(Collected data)
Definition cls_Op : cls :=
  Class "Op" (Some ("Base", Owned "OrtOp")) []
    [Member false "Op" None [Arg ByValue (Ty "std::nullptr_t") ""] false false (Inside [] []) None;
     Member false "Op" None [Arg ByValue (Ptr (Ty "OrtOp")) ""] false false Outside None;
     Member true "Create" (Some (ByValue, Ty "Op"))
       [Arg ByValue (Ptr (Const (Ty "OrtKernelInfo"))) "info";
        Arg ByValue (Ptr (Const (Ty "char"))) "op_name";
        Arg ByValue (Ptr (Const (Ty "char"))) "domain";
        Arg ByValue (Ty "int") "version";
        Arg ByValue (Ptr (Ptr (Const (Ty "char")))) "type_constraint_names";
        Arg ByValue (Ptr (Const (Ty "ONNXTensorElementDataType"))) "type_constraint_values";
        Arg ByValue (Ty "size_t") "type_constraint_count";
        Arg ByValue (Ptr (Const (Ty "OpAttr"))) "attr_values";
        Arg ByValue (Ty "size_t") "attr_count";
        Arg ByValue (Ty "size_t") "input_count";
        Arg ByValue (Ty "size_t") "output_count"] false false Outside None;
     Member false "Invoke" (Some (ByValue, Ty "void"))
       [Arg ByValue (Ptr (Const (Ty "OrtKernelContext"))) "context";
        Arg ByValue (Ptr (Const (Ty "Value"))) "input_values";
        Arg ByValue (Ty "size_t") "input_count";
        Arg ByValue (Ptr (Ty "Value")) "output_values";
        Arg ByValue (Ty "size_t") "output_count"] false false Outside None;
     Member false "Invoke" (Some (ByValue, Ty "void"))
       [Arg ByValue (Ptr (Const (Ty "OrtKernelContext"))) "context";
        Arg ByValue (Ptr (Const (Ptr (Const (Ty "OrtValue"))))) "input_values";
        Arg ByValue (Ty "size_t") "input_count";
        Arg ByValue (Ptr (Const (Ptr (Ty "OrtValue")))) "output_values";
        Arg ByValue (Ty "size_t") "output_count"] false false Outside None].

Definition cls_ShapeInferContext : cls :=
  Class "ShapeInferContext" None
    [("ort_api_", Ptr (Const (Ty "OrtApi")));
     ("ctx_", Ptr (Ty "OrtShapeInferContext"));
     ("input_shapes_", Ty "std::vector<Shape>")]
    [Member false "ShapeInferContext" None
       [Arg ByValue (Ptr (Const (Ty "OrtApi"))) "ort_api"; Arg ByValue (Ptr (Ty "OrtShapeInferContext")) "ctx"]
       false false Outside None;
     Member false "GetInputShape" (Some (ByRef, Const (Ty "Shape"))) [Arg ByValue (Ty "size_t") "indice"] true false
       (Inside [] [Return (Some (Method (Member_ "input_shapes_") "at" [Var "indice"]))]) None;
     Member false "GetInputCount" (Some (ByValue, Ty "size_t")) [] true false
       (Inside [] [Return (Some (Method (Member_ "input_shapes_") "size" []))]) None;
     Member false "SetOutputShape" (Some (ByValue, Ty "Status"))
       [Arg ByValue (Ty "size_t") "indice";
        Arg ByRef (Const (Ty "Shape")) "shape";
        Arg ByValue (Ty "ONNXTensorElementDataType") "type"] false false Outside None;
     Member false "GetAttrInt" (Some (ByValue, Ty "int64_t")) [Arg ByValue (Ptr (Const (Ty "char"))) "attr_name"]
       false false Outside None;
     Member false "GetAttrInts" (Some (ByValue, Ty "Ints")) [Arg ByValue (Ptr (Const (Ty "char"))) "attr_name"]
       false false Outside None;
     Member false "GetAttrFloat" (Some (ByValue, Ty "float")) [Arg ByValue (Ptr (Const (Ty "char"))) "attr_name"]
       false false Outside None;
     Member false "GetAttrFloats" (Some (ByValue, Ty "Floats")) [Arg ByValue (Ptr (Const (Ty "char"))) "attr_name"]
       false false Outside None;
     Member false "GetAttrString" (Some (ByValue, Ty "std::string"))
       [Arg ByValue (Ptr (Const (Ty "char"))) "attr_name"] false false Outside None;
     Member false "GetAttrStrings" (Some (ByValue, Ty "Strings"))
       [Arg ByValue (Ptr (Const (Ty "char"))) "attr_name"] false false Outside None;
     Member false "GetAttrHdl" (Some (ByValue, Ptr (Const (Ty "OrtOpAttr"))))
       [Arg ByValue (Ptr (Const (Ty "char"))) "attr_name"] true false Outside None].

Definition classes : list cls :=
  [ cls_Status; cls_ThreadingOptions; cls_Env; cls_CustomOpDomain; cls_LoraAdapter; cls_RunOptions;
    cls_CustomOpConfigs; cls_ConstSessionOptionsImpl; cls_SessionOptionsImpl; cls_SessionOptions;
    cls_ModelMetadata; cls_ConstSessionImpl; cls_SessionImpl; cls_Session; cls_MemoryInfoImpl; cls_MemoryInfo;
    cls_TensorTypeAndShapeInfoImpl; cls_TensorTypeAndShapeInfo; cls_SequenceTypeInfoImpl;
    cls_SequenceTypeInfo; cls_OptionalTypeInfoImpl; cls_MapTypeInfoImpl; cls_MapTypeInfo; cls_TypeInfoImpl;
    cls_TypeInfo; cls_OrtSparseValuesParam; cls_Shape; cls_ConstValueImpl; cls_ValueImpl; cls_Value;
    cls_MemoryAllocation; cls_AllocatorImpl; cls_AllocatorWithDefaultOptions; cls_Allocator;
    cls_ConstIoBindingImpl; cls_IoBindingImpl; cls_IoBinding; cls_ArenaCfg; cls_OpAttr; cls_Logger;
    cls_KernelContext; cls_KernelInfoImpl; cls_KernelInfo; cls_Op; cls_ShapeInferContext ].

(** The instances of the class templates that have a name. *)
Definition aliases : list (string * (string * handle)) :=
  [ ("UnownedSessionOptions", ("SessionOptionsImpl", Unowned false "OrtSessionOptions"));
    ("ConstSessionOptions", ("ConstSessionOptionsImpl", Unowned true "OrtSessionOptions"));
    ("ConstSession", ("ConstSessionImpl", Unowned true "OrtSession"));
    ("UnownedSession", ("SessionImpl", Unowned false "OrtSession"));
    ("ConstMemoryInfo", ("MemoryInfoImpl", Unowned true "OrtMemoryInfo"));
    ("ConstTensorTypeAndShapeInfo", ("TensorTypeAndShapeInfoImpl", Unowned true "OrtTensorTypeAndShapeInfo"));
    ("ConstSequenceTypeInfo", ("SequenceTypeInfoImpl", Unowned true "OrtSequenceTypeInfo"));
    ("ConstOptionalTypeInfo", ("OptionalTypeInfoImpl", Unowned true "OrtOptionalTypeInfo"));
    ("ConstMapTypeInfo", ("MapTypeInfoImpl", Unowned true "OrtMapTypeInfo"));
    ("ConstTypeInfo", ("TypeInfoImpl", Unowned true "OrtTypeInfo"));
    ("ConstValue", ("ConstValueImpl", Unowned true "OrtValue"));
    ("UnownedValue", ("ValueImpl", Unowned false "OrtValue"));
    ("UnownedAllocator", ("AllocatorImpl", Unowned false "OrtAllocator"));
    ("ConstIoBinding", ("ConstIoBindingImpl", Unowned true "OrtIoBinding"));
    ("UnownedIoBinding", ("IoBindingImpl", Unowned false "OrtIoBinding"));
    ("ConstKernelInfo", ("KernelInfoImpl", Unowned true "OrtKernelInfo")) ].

* * *

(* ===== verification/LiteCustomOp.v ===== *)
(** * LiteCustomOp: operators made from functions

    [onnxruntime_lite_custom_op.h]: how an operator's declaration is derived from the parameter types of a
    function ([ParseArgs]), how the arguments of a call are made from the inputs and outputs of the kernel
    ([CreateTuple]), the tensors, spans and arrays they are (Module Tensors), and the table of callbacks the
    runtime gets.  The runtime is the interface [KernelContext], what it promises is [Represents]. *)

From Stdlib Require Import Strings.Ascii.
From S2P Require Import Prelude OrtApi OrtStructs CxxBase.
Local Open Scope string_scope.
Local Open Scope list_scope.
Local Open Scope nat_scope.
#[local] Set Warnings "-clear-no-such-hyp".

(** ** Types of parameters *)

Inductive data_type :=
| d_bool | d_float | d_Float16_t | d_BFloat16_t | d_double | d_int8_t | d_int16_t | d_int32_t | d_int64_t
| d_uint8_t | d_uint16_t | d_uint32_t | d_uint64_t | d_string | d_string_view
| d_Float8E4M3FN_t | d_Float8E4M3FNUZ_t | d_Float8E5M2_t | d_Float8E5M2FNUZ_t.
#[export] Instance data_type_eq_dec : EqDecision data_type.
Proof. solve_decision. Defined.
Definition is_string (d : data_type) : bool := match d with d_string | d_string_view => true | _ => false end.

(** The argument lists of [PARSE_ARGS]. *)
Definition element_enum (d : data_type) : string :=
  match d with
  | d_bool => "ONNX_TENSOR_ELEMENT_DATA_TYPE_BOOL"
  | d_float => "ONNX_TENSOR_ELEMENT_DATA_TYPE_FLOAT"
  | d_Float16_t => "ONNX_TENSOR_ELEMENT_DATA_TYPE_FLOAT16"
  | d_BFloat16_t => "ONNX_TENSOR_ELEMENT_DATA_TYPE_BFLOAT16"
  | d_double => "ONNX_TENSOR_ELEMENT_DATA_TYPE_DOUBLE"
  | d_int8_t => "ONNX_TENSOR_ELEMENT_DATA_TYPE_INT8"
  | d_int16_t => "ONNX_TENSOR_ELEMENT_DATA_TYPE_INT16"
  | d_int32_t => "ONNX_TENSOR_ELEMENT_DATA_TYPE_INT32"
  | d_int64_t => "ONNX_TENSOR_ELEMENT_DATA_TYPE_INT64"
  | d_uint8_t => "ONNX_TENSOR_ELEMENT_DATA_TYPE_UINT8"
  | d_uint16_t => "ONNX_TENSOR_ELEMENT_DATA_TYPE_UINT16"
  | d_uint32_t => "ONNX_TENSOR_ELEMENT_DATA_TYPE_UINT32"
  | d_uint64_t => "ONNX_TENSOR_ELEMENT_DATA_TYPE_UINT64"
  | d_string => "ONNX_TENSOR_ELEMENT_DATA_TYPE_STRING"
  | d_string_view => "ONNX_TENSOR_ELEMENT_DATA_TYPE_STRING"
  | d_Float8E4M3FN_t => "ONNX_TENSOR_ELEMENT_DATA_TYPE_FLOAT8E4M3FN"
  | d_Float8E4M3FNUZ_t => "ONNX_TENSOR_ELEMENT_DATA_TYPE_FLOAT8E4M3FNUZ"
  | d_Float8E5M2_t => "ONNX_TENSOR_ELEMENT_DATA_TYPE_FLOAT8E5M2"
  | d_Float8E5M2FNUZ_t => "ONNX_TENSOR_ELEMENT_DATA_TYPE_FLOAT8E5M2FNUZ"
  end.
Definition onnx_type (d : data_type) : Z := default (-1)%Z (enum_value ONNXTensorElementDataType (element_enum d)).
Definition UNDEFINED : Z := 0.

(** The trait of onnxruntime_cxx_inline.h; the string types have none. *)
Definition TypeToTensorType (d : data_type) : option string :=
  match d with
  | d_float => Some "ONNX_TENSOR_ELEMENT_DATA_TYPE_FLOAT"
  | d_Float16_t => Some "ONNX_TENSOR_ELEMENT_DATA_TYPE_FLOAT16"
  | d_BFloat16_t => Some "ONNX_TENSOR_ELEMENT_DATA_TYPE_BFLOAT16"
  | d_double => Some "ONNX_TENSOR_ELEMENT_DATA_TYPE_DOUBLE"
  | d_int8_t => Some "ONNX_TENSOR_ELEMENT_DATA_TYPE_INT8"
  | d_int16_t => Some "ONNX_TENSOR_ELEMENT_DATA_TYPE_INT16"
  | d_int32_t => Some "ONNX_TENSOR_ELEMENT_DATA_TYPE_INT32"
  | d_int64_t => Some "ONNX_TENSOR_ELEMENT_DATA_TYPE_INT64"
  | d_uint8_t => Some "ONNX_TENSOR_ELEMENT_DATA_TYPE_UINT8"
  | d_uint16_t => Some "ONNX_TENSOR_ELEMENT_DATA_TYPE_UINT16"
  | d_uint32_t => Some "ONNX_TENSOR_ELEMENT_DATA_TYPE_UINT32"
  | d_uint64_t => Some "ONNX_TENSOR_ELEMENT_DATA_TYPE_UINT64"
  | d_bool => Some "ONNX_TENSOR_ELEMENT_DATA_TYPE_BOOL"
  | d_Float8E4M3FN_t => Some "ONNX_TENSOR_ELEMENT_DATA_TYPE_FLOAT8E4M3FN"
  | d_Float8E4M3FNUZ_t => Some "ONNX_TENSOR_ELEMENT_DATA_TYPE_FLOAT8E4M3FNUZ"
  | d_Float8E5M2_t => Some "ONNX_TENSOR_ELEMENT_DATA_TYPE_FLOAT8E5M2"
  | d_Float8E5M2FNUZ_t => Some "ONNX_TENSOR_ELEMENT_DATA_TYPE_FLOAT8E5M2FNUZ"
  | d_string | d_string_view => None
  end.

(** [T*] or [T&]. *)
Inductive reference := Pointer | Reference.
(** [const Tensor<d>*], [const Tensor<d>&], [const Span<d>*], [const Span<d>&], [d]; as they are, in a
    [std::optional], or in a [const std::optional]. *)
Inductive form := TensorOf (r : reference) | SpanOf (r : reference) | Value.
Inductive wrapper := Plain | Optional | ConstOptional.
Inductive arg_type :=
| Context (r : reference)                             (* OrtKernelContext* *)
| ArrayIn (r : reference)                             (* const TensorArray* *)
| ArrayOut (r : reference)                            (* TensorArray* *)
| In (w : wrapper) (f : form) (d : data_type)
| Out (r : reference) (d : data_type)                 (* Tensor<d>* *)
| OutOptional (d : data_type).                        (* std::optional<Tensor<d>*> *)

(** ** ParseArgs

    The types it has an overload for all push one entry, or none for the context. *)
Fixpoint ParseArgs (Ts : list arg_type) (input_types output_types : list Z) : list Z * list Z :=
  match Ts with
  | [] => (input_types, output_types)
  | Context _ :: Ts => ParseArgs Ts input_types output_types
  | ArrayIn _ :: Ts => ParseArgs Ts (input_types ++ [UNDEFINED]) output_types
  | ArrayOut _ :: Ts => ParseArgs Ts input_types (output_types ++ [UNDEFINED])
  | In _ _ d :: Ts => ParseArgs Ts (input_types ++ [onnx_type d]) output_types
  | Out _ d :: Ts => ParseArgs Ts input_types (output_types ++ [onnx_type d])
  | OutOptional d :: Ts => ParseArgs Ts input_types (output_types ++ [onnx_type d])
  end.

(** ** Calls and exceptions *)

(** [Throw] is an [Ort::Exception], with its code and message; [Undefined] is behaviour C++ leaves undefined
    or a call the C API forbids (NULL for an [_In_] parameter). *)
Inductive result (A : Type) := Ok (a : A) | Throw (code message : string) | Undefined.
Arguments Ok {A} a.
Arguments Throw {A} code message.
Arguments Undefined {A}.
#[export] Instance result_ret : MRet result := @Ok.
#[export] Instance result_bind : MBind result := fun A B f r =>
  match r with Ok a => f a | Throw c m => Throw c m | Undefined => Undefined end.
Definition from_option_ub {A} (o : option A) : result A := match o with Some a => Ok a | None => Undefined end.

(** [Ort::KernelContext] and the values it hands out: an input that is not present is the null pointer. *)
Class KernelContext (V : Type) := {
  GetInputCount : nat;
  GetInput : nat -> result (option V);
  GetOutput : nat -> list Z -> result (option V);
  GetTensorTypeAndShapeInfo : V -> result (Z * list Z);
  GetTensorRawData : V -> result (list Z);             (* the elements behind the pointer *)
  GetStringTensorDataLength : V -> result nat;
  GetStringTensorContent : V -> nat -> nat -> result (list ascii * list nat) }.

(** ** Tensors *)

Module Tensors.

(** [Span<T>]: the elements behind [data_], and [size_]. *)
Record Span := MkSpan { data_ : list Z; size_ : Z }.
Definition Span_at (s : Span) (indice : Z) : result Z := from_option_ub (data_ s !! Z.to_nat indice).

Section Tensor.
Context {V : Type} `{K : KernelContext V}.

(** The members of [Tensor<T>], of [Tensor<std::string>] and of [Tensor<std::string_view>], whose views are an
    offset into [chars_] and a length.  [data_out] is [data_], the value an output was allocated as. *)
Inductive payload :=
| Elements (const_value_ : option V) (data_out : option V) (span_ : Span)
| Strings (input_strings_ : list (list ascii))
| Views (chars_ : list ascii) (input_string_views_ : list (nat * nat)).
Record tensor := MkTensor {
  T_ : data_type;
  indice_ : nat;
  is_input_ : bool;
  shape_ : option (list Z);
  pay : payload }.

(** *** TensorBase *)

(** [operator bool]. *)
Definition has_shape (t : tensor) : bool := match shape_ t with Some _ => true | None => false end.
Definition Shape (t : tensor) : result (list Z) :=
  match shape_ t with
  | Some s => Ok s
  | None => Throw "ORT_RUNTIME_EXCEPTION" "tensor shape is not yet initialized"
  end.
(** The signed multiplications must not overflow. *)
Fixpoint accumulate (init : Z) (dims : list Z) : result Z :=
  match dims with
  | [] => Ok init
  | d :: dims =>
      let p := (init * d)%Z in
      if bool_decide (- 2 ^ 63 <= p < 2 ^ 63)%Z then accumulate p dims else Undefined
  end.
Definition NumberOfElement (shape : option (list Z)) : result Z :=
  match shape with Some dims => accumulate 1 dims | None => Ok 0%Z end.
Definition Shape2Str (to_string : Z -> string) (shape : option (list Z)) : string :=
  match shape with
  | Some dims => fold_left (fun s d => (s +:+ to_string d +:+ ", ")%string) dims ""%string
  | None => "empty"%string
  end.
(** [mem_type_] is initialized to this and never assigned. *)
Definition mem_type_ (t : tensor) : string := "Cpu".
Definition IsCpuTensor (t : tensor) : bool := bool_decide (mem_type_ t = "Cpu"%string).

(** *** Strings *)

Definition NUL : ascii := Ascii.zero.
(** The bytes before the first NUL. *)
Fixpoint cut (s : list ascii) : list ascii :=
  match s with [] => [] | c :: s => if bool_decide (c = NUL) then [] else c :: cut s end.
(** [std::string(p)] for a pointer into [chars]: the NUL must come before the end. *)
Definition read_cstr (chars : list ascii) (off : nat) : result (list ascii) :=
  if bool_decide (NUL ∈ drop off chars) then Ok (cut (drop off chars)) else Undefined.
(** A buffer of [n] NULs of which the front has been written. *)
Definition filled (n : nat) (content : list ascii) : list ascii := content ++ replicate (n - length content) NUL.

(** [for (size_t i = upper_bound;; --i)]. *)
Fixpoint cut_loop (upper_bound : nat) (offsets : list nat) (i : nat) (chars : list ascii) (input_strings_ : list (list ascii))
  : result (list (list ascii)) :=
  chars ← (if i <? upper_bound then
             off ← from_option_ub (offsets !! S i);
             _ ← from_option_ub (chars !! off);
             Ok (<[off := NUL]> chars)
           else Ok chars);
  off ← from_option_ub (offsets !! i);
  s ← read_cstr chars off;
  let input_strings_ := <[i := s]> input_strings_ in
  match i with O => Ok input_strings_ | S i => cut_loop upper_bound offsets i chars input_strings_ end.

...

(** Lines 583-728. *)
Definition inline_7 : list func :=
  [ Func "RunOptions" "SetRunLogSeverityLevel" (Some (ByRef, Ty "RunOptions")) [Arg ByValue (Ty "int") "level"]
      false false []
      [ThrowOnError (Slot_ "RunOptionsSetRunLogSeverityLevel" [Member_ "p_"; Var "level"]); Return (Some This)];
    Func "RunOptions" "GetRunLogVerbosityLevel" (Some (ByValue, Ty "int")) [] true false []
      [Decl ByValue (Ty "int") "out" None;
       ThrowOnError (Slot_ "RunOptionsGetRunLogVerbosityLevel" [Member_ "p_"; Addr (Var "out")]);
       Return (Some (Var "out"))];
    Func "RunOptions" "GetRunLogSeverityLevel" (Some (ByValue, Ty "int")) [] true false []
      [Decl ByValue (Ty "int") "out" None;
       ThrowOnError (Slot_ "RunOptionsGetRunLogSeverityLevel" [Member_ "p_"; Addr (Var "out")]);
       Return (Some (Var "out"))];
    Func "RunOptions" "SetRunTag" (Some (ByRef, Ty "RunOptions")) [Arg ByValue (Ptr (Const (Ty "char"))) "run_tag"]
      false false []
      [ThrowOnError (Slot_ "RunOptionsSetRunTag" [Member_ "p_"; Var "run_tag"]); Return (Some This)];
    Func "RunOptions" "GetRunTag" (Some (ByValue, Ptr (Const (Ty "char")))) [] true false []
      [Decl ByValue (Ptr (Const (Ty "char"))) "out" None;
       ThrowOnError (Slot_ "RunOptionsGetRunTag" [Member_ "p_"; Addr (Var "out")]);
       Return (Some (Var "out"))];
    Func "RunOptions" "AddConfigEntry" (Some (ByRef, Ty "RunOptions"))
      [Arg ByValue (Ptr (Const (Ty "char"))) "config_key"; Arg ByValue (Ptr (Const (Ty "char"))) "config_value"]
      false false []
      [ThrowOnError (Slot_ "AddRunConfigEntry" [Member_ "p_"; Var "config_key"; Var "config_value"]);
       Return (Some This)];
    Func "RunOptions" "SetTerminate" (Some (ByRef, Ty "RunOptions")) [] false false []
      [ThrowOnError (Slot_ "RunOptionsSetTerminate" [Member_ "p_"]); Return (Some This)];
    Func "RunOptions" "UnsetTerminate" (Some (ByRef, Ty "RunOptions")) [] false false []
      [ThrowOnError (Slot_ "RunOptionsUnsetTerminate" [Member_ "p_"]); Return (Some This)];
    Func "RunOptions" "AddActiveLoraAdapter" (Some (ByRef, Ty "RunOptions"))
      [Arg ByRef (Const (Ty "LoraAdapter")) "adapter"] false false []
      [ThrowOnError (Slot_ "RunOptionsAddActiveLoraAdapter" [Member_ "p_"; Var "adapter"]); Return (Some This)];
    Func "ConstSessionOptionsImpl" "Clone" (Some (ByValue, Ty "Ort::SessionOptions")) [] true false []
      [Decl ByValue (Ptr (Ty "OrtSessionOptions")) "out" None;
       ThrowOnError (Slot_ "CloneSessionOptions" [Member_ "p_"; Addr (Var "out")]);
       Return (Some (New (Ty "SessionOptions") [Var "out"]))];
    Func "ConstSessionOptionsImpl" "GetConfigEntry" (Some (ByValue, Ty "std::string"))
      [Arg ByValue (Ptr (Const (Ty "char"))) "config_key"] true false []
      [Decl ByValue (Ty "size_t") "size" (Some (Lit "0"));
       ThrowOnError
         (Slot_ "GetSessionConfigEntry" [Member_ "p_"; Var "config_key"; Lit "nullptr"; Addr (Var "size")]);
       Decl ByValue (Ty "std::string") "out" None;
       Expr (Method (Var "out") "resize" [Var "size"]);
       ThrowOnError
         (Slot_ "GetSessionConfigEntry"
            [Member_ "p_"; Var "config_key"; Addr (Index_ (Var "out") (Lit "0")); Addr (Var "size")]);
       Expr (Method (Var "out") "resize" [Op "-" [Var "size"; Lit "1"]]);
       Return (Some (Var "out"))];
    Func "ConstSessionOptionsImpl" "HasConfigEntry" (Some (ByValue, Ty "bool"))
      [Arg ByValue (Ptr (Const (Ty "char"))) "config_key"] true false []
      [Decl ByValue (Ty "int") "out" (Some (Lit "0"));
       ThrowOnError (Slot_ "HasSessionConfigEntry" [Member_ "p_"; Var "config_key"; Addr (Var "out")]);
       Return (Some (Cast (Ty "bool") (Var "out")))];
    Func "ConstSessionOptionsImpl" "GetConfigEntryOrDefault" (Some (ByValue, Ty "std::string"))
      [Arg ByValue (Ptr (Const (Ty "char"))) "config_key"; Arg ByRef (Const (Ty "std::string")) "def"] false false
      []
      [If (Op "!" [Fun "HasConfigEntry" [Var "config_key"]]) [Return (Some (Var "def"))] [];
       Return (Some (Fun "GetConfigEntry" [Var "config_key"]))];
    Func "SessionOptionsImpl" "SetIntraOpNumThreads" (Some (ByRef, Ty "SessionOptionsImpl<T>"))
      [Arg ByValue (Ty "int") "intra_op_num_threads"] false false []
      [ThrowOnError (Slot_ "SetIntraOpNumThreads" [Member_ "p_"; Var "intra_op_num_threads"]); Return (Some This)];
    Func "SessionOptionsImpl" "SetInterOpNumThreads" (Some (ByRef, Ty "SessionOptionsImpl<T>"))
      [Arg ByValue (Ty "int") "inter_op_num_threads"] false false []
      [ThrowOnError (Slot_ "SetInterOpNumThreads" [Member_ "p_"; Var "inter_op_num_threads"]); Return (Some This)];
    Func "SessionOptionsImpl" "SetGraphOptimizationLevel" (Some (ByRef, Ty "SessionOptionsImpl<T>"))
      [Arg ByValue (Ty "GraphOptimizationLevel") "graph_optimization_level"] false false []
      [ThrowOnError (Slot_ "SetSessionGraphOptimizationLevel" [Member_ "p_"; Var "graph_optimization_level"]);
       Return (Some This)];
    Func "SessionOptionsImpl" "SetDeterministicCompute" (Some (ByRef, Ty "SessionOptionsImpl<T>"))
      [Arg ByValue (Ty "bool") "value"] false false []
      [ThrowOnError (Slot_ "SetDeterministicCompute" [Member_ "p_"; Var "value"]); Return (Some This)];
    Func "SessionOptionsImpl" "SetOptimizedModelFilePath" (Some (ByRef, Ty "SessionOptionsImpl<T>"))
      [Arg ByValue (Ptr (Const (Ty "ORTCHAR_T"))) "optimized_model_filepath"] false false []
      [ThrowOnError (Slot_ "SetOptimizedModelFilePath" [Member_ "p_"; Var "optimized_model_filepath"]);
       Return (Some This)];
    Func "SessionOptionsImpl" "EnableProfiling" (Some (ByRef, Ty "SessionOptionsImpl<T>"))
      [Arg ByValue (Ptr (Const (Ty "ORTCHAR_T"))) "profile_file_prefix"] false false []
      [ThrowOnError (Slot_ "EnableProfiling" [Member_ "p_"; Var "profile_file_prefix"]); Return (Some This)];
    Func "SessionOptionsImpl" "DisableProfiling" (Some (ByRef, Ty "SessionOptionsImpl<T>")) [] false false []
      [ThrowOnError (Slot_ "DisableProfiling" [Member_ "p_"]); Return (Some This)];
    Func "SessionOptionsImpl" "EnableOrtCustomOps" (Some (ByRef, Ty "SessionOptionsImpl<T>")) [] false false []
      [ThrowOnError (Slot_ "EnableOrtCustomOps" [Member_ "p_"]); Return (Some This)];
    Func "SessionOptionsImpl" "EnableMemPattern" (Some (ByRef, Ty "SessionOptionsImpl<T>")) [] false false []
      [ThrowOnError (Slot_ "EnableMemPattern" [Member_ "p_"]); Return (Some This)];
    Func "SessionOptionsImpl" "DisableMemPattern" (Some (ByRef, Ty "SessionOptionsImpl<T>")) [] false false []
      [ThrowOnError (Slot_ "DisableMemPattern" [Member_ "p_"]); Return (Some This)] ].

* DIRECTIONS
Copy all lines from the data that hold the word "SetDeterministicCompute".

* RESPONSE BELOW
    Func "SessionOptionsImpl" "SetDeterministicCompute" (Some (ByRef, Ty "SessionOptionsImpl<T>"))
      [ThrowOnError (Slot_ "SetDeterministicCompute" [Member_ "p_"; Var "value"]); Return (Some This)];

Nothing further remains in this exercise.